Mark Your Calendar!
Please join us for the Virtual CTNIG AGM
Friday, December 10, 1900 - 2100
Includes a meditation, short business meeting and a presentation
Presentation - Self-Compassion Practice for Nursing Students and Nurses too!
Speaker - Jennifer Waite RN, Master’s candidate
Jennifer Waite, RN: Jennifer Waite is a registered nurse, currently working in the intensive care unit at Kingston Health Sciences Center and at the new Transitional Care Centre at Providence Care Hospital in Kingston, Ontario. Jennifer is also a candidate for a Master’s in Nursing Science at Queen’s University, with a thesis on the understanding and benefits of self-compassion in nursing students. Jennifer’s own experience completing her undergraduate program while navigating life challenges as a single mother of four, has shaped her passion and interest in studying how self-compassion can be used as a method of emotional support for nursing students, to promote their mental well-being and career longevity. Jennifer believes that nursing students are often left on their own to cope with the destructive emotions that surface from offering compassionate care to patients. Jennifer’s focus on self-compassion as an embodied attitude seeks to decrease nursing student’s perceived stress and self-judgment. Jennifer is embracing the art of storytelling by using a scholarly personal narrative methodology to describe how undergraduate nursing education shaped her understanding of self-compassion.

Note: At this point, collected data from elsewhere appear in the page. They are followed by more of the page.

(* ===== verification/FleetSafety.v ===== *)
(** * A cluster of running programs

    Servers that run the control loop of EngineRun.v, stop, and start again from their
    disks, joined by the mail of Fleet.v.  A running server is the loop it started as
    and the actions since, so that a state has the history the theorems about one
    server's runs are stated on.

    [fleet_step] is everything such a cluster does, an action at a time.  The
    theorems are about the runs of [orderly_step], a step of the fleet within the
    limits of [orderly]: the program enforces none of them, and the examples named
    there and in Fleet.v show that what is proved fails without them. *)

From stdpp Require Import functions.
From S2P Require Import Cluster RaftSpec RaftSafety RaftSystem RaftSimulation.
From S2P Require Import Prelude Configuration Os Json Types Encoding RaftLog RaftLogFacts RaftLogDisk RaftNode RaftNodeFacts StateMachine Snapshot Replicator Engine EngineLoop EngineFacts EngineRun EngineMoves Startup Fleet.

Section Fleets.
Context {Store : Type} `{StateStoreLaws Store} `{Codec LogEntry} `{Codec Command}.
Context (config : Configuration).
Implicit Types (e : Engine Store) (l : Loop Store) (n : RaftNode Store) (rl : RaftLog) (y : System (Store := Store)).

(** ** State *)

(** A stopped server is its metadata and the disk of its log: [rl] is the log it had,
    and its [rl_disk] what a reboot made of the disk.  A start reads the disk. *)
Inductive place :=
  | Stopped (s : Store) (rl : RaftLog)
  | Running (l0 : Loop Store) (acts : list (action)).

Record Fleet := mkFleet { fl_place : Z → place; fl_mail : Mail }.
Implicit Types f : Fleet.

Definition settle (i : Z) (p : place) f : Fleet := mkFleet (<[i := p]> (fl_place f)) (fl_mail f).

(** The fleet after an action. *)
Definition acted (i : Z) cached a (l0 : Loop Store) acts f : Fleet :=
  mkFleet (<[i := Running l0 (acts ++ [a])]> (fl_place f)) (post (outbox i cached a (run acts l0)) (fl_mail f)).

(** ** Everything a fleet can do

    One handler, round or start of the program at a time; the races inside a handler
    are those of EngineRaces.v.  What stops is the machine ([reboot]). *)

(** A round reads the node and the log in several critical sections, so what it
    sends can be put together from several states: [e1] to [e5], in their order. *)
Definition torn_round (cached : option encodedSnapshot) (p : Z) e1 e2 e3 e4 e5 (m : Mail) : Prop :=
  m = mkMail [] [] [append_request (e_node e1) (e_node e2) (e_node e3) (e_raftLog e4) (e_raftLog e5) p] [] [] [] ∨
  ∃ req, (buildSnapshotRequest cached (with_node (e_node e2) e1)).1.1 = Some req ∧ m = mkMail [] [] [] [] [req] [].

(** The metadata a failed start leaves: as it was, unless it was opened. *)
Definition left_behind (s : Store) (o : option Store) (s' : Store) : Prop :=
  match o with None => s' = s | Some s1 => ss_reboot s1 s' end.

(** Who moves, and how. *)
Inductive move :=
  | Acts (i : Z) (cached : option encodedSnapshot) (a : action)
  | Tears (i : Z)
  | Stops (i : Z)
  | Starts (i : Z)
  | Fails (i : Z).

Inductive fleet_step f : move → Fleet → Prop :=
  | fs_act i l0 acts cached a :
      fl_place f i = Running l0 acts → e_fatal (lp_engine (run acts l0)) = None → delivered i a (fl_mail f) →
      fleet_step f (Acts i cached a) (acted i cached a l0 acts f)
  (** a round in flight sends what it has read so far and reads now *)
  | fs_torn i l0 acts cached rd k1 k2 k3 k4 m :
      fl_place f i = Running l0 acts → e_fatal (lp_engine (run acts l0)) = None → rd ∈ lp_flight (run acts l0) →
      (k1 ≤ k2 ≤ k3 ∧ k3 ≤ k4)%nat →
      let seen k := lp_engine (run (take k acts) l0) in
      torn_round cached (rd_peer rd) (seen k1) (seen k2) (seen k3) (seen k4) (lp_engine (run acts l0)) m →
      fleet_step f (Tears i) (mkFleet (fl_place f) (post m (fl_mail f)))
  (** the machine stops, between two handlers or at a call of the disk *)
  | fs_crash i l0 acts s' os :
      let e := lp_engine (run acts l0) in
      fl_place f i = Running l0 acts → ss_reboot (rn_store (e_node e)) s' → reboot (rl_disk (e_raftLog e)) os →
      fleet_step f (Stops i) (settle i (Stopped s' (set_disk os (e_raftLog e))) f)
  (** it starts, from its disks *)
  | fs_boot i s rl su now draw l left :
      fl_place f i = Stopped s rl → 0 < i → startup su config i now draw (rl_disk rl) s = (Ok l, left) →
      fleet_step f (Starts i) (settle i (Running l []) f)
  | fs_boot_failed i s rl su now draw er os o os' s' :
      fl_place f i = Stopped s rl → 0 < i → startup su config i now draw (rl_disk rl) s = (Err er, (os, o)) →
      reboot os os' → left_behind s o s' →
      fleet_step f (Fails i) (settle i (Stopped s' (set_disk os' rl)) f).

Self-Compassion Practice for Nursing Students and Nurses too! While nursing students must learn to offer compassion to others as part of the nursing practice core competencies, their ability to manage difficult emotions can be challenging, especially if they are experiencing chronic perceived stress. Nursing students try to cope, but common coping strategies are to avoid and escape, which are maladaptive for managing one’s mental and emotional health. A complementary practice shown to support healthcare workers mental health is self-compassion. Self-compassion practice has shown to significantly reduce healthcare professionals’ symptoms of burnout and perceived stress levels, as well as enhance their emotional well-being and foster their ability to offer compassionate care. Conceptualized by three components: mindfulness, self-kindness, and common humanity - self-compassion practice is an ‘in the moment practice’- an attitude that can be developed, which has demonstrated utility for nursing students.